Words I often hear from my husband.
Sometimes I do open the article, sometimes it’s about what’s going on in the world, animal cruelty, child abuse...
and I’ll think about it for days, weeks, in 10 years from now.
I still think about stories I’ve been told, other people’s losses, how it happened, news I saw on TV when I was 7.
I still carry that sadness, not always, but the feelings hit me like little flecks and leave tiny marks.
I always wondered how people could watch horrific movies without pausing it to talk it through.
Or hear about a horrible news event and quickly shrug it off.
Did people not lie awake at night over things like I did?
My friend told me about a time in high school and she saw someone at a party kick a hedgehog off a hill, she’s like me, and she yelled at him for doing it and wanted to go home.
Everyone else laughed.
I wasn’t even there and I think about that.
And that’s a hedgehog in the scheme of the world.
It feels like your feelings have no armour when you’re highly sensitive, it’s such a power that needs protecting.
Because our only weakness is for others, and so is our strength.
And to be told constantly that you’re too sensitive only threatens to harden a heart that was never meant to be.
Everyone is affected by sadness, even if it’s not their own.

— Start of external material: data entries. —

(* ===== verification/Startup.v ===== *)
(** * Start-up: from flags to running components

    The construction half of [main] in [src/cmd/teranode-bridge/main.go], the
    socket activation it uses ([src/internal/activation]), the health probe of
    the propagation endpoints, and the transport credentials of the blockchain
    connection ([src/reverse/dial.go], [reverse.New]). [start] is a function
    from the flags and what the operating system answers to an exit code or to
    a [plan]: which components exist, how they are wired and which tasks run.
    Listening sockets, files, certificates and the gRPC client are the
    operating system's and the libraries'; they are arguments. *)

From Stdlib Require Import Strings.Byte.
From stdpp Require Import base list strings numbers gmap pretty.
From S2P Require Import Prelude HashId Objfmt Generational Registry TxBuild Submit Handlers FirstPull Announce Health Retrieval Reverse Metrics.
Import bridge.

(** ** Socket activation *)

(** [strconv.Atoi]: an optional sign and decimal digits, in range. *)
Definition digit (c : byte) : option Z :=
  let v := byte_val c in if (48 <=? v) && (v <=? 57) then Some (v - 48) else None.
Fixpoint digits (s : gostring) (acc : Z) : option Z :=
  match s with
  | [] => Some acc
  | c :: s => match digit c with Some d => digits s (10 * acc + d) | None => None end
  end.
Definition Atoi (s : gostring) : option Z :=
  let '(neg, d) := match s with
                   | x2d :: d => (true, d)
                   | x2b :: d => (false, d)
                   | _ => (false, s)
                   end in
  match d with
  | [] => None
  | _ =>
      match digits d 0 with
      | Some v =>
          let v := if neg : bool then - v else v in
          if (- two63 <=? v) && (v <? two63) then Some v else None
      | None => None
      end
  end.

(** [strings.Split(v, ":")]. *)
Definition split_colons (s : gostring) : list gostring := split_on x3a s.

Module activation.
Definition listenFdsStart : Z := 3.

Section activation.
(** [FileListener]: the listener behind a descriptor, or an error. *)
Context {L : Type} (FileListener : Z → option L).

(** The name of socket [i], at descriptor [fd]. *)
Definition socket_name (names : list gostring) (i : nat) (fd : Z) : gostring :=
  match names !! i with
  | Some n => if bool_decide (n = []) then str "fd" ++ str (pretty fd) else n
  | None => str "fd" ++ str (pretty fd)
  end.

(** The loop from socket [i] with [k] to go. *)
Fixpoint adopt (k : nat) (i : nat) (names : list gostring) (start : Z) (out : gmap gostring L)
    : res unit * gmap gostring L :=
  match k with
  | O => (Ok tt, out)
  | S k =>
      let fd := start +i Z.of_nat i in
      let name := socket_name names i fd in
      match FileListener fd with
      | None => (Err (EMsg "activation: socket"), out)
      | Some l => adopt k (S i) names start (<[name := l]> out)
      end
  end.

Definition fromEnv (getenv : string → gostring) (pid start : Z) : res unit * gmap gostring L :=
  if bool_decide (getenv "LISTEN_PID" = []) then (Ok tt, ∅) else
  match Atoi (getenv "LISTEN_PID") with
  | None => (Ok tt, ∅)
  | Some p =>
      if negb (p =? pid) then (Ok tt, ∅) else
      match Atoi (getenv "LISTEN_FDS") with
      | None => (Err (EMsg "activation: LISTEN_FDS"), ∅)
      | Some n =>
          if n <? 0 then (Err (EMsg "activation: LISTEN_FDS"), ∅) else
          let v := getenv "LISTEN_FDNAMES" in
          let names := if bool_decide (v = []) then [] else split_colons v in
          adopt (Z.to_nat n) 0 names start ∅
      end
  end.

(** [Listeners]: the result, and the environment without the three variables. *)
Definition Listeners (env : gmap string gostring) (pid : Z) : res unit * gmap gostring L * gmap string gostring :=
  (fromEnv (λ k, default [] (env !! k)) pid listenFdsStart,
   delete "LISTEN_PID" (delete "LISTEN_FDS" (delete "LISTEN_FDNAMES" env))).
End activation.
End activation.

(** ** The blockchain connection *)

Module dial.
Record TLSConfig : Type := mkTLS {
  SecurityLevel : Z; CertFile : gostring; KeyFile : gostring; CACertFile : gostring
}.

(** The transport credentials: plaintext, TLS without verifying the server, or
    TLS presenting a client certificate and verifying against a pool. *)
Inductive creds (Cert : Type) : Type :=
| Plaintext
| TLSUnverified
| TLSMutual (cert : Cert) (rootCAs : list byte).
Arguments Plaintext {Cert}.
Arguments TLSUnverified {Cert}.
Arguments TLSMutual {Cert} cert rootCAs.

Section credentials.
Context {Cert : Type} (ReadFile : gostring → option (list byte)) (AppendCertsFromPEM : list byte → bool)
  (LoadX509KeyPair : gostring → gostring → option Cert).

Definition credentials (t : TLSConfig) : res (creds Cert) :=
  if SecurityLevel t =? 0 then Ok Plaintext
  else if SecurityLevel t =? 1 then Ok TLSUnverified
  else if (SecurityLevel t =? 2) || (SecurityLevel t =? 3) then
    _ ← guard_err (bool_decide (CACertFile t = []) || bool_decide (CertFile t = []) || bool_decide (KeyFile t = []))
          (EMsg "security level needs -blockchain-ca-cert, -blockchain-cert and -blockchain-key");
    match ReadFile (CACertFile t) with
    | None => Err (EMsg "read ca cert")
    | Some caCert =>
        _ ← guard_err (negb (AppendCertsFromPEM caCert)) (EMsg "ca cert contains no usable certificate");
        match LoadX509KeyPair (CertFile t) (KeyFile t) with
        | None => Err (EMsg "read key pair")
        | Some cert => Ok (TLSMutual cert caCert)
        end
    end
  else Err (EMsg "unknown security level (want 0-3)").

(** [reverse.New] as far as the connection: the source name, the credentials
    and the keepalive policy it dials with. [NewClient] is grpc's. *)
Context (NewClient : gostring → bool).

But when you’re highly sensitive you wear it like a jersey, you don’t take it off at night either, it feels a bit scratchy and sometimes it keeps you up.
But it’s familiar, it’s warm, it’s heavy, yet comforting too.
I want him to know that feeling deeply is beautiful and brave, that it can feel like oceans of tears but also hundreds of rays of sunshine wanting to explode out of you.
I want him to know I get it.
He will see things others don’t.
He will feel things others don’t.
He will try to make sense of things he can’t in a messy world.
It’s an unravelling,
of the greatest gift.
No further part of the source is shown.